Bishop's Message

RSS By: Bishop Robert Alan Rimbo

Finding Faith in an Age of Terror

 

This time of year, in a culture facing terror of all sorts, many people are wanting to find faith. I think a better way to approach this is to be in places where faith can find us. I’m not simply writing to invite you to a mosque or synagogue or church – although it would be great to see you there. I’m inviting you to places where people of faith gather. And, just to be clear, those are by no means restricted to houses of worship.

 

To be sure, there are plenty of those places available. On Christmas Eve I expect churches to be full. And I expect many who will sing "Oh, Come, All Ye Faithful" will be those who are simply wanting to be faithful, if only for an hour…or wanting to be more faithful because of what they are fearing. And that will be true not only of the Lutherans I represent.

 

The faith we seek to make available to people, the faithful community we will enter, are gifts from God.
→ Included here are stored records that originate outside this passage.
(* ===== verification/Assigner.v ===== *)
(** * The pod-group assigner

    [pkg/pod-group-assigner/controllers]: which node pool and queue a pod group
    is assigned to.  [common/common.go], [utils/*.go],
    [podgroup/assignment_params], [podgroup/requested_nodepools_converter],
    [podgroup/assigner] and the reconciler [podgroup/pod_group_controller.go]
    with its event filter. *)

From stdpp Require Import base list gmap strings.
From S2P Require Import Prelude ApiTypes NodePoolUtils.

Open Scope Z_scope.

(** ** Configuration ([config/config.go]) *)

Record PodGroupAssignerConfig := {
  NodePoolLabelKey : string;
  QueueLabelKey : string;
  NamespaceProjectLabelKey : string;
  ProjectLabelKey : string;
  UnexistingNodepoolSentinel : string;
  DefaultNodepoolName : string;
  AnnotationNodepoolsKey : string;
  EnforceSchedulerAnnotationKey : string;
  SchedulerName : string;
  AllowExternalQueues : bool;
}.

(** ** Lists ([utils/utils.go]) *)

Fixpoint indexOfFrom (i : Z) (items : list string) (item : string) : Z :=
  match items with
  | [] => -1
  | element :: rest => if element ==? item then i else indexOfFrom (i + 1) rest item
  end.

Definition IndexOfItemInList (items : list string) (item : string) : Z := indexOfFrom 0 items item.

(** [items[i]]: [None] is the run-time panic. *)
Definition sliceAt (items : list string) (i : Z) : option string :=
  if bool_decide (i < 0) then None else items !! Z.to_nat i.

(** [len(items)]. *)
Definition len (items : list string) : Z := Z.of_nat (length items).

(** ** Pod group helpers ([common/common.go]) *)

Definition NoSchedulingBackoff : Z := -1.
Definition SingleSchedulingBackoff : Z := 1.
Definition DefaultMarkUnschedulable : bool := true.
Definition DefaultSchedulingBackoff : Z := NoSchedulingBackoff.

Definition GetMarkUnschedulableValue (markUnschedulable : option bool) : bool :=
  default DefaultMarkUnschedulable markUnschedulable.

Definition GetSchedulingBackoffValue (schedulingBackoff : option Z) : Z :=
  default DefaultSchedulingBackoff schedulingBackoff.

Definition IsSingleNodePool (schedulingBackoff : option Z) : bool :=
  GetSchedulingBackoffValue schedulingBackoff ==? NoSchedulingBackoff.

Definition GetLastSchedulingCondition (podGroup : PodGroup) : option SchedulingCondition :=
  last (pgSchedulingConditions podGroup).

Section Assigner.
Context {L : LabelsLib} (cfg : PodGroupAssignerConfig).

Definition UpdateLabelsWithNodePoolAssignment (nodePoolName nodePoolLabelKey : string)
    (labels : gmap string string) : gmap string string :=
  if nodePoolName ==? DefaultNodepoolName cfg
  then delete nodePoolLabelKey labels
  else <[nodePoolLabelKey := nodePoolName]> labels.

Definition IsPodGroupUpForScheduler (podGroup : PodGroup) : bool :=
  if GetSchedulingBackoffValue (pgSchedulingBackoff podGroup) ==? NoSchedulingBackoff then true
  else match GetLastSchedulingCondition podGroup with
       | None => true
       | Some lastSchedulingCondition =>
           let currentNodePoolName :=
             GetNodePoolNameFromLabels (Labels (pgMeta podGroup)) (NodePoolLabelKey cfg) (DefaultNodepoolName cfg) in
           scNodePool lastSchedulingCondition !=? currentNodePoolName
       end.

(** ** Node pools and queues ([utils/nodepool_utils.go]) *)

Definition GetNodePoolFields (nodePoolName : string) : kube (result (NodePoolPhase * string * string)) :=
  nodePool <-? call (Get KNodePool ("", nodePoolName)) ;;
  Ret (inr (npPhase nodePool, LabelKey nodePool, LabelValue nodePool)).

Definition GetNodePoolPhase (nodePoolName : string) : kube (result NodePoolPhase) :=
  fields <-? GetNodePoolFields nodePoolName ;;
  Ret (inr fields.1.1).

(** A phase in which pod groups may be assigned to the pool. *)
Definition isAvailablePhase (phase : NodePoolPhase) : bool :=
  (phase !=? NodePoolPhaseUnset) && (phase !=? NodePoolDeleting) && (phase !=? NodePoolUnschedulable).

Definition IsNodePoolAvailableForScheduling (nodePoolName : string) : kube (result (bool * NodePoolPhase)) :=
  phase <-? GetNodePoolPhase nodePoolName ;;
  Ret (inr (isAvailablePhase phase, phase)).

Definition projectKind := "Project".
Definition departmentKind := "Department".

Definition ownedByProjectOrDepartment (queues : list Queue) : list Queue :=
  filter (fun queue =>
    existsb (fun owner => (OwnerKind owner ==? projectKind) || (OwnerKind owner ==? departmentKind))
      (OwnerReferences (qMeta queue)) = true) queues.

Definition createRequirementsForQueuesList (projectName nodepoolName : string) : result (list Requirement) :=
  if (projectName ==? "") || (nodepoolName ==? "") then
    inl (Errorf "wrong params for createRequirementsForQueuesList - projectName %s, nodepoolName %s"
           [projectName; nodepoolName])
  else
    projectNameRequirement ← NewRequirement (ProjectLabelKey cfg) DoubleEquals [projectName];
    nodePoolRequirement ←
      (if nodepoolName ==? DefaultNodepoolName cfg
       then NewRequirement (NodePoolLabelKey cfg) DoesNotExist []
       else NewRequirement (NodePoolLabelKey cfg) DoubleEquals [nodepoolName]);
    mret [projectNameRequirement; nodePoolRequirement].

Definition listQueuesWithLabelSelectors (opts : ListOptions) : kube (result (list Queue)) :=
  call (List KQueue opts).

Definition getExistingQueueByLabels (projectName nodePoolName : string) : kube (result Queue) :=
  match createRequirementsForQueuesList projectName nodePoolName with
  | inl err => Ret (inl err)
  | inr requirements =>
      queues <-? listQueuesWithLabelSelectors
        {| loNamespace := ""; loLabelSelector := requirements; loMatchingLabels := ∅; loFieldSelector := None |} ;;
      let queues := if AllowExternalQueues cfg then ownedByProjectOrDepartment queues else queues in
      match queues with
      | [] => Ret (inl (APIError ReasonNotFound (projectName +:+ "/" +:+ nodePoolName)))
      | queue :: _ => Ret (inr queue)
      end
  end.

Definition GetQueueNameOfNodePool (projectName nodePoolName : string) : kube (result string) :=
  queue <-? getExistingQueueByLabels projectName nodePoolName ;;
  Ret (inr (Name (qMeta queue))).

(** ** Projects of namespaces ([utils/project_utils.go]) *)

Definition IsExternalNamespace (namespace : string) : kube (result bool) :=
  if negb (AllowExternalQueues cfg) then Ret (inr false) else
  r <- call (Get KNamespace ("", namespace)) ;;
  match r with
  | inl err =>
      if IsNotFound err then Ret (inr true)
      else Ret (inl (Wrapf "failed to get namespace <%s>: %w" [namespace] err))
  | inr namespaceObj =>
      let projectName := mapGet (Labels (nsMeta namespaceObj)) (NamespaceProjectLabelKey cfg) in
      if projectName ==? "" then Ret (inr true) else
      r <- call (Get KProject ("", projectName)) ;;
      match r with
      | inl err =>
          if IsNotFound err then Ret (inr true)
          else Ret (inl (Wrapf "failed to get project <%s> of namespace <%s>: %w" [projectName; namespace] err))
      | inr _ => Ret (inr false)
      end
  end.

Definition GetProjectNameOfNamespace (namespace : string) : kube (result string) :=
  r <- call (Get KNamespace ("", namespace)) ;;
  match r with
  | inl err => Ret (inl (Textf "failed to get namespace <%s>, error: %s" [namespace] err))
  | inr namespaceObj =>
      match Labels (nsMeta namespaceObj) !! NamespaceProjectLabelKey cfg with
      | None => Ret (inl (Errorf "can't find project label for namespace <%s>" [namespace]))
      | Some projectName => Ret (inr projectName)
      end
  end.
This faith and these people are marked by certain characteristics we need for the common good.

 

You may know that Lutherans are completing a year of grand celebrations surrounding the 500th Anniversary of the beginning of the Reformation. What I am hoping is that in the coming years we will move from that historic grounding we have commemorated toward greater cooperation with people of faith in ecumenical and inter-religious movements.

 

There is a great commitment among leaders of various communities of faith to engage progressive advances at the grassroots level, to promote tolerance, and to encourage people to flourish in a new and needed age of community. The amazing strides between Lutherans and Roman Catholics point to this.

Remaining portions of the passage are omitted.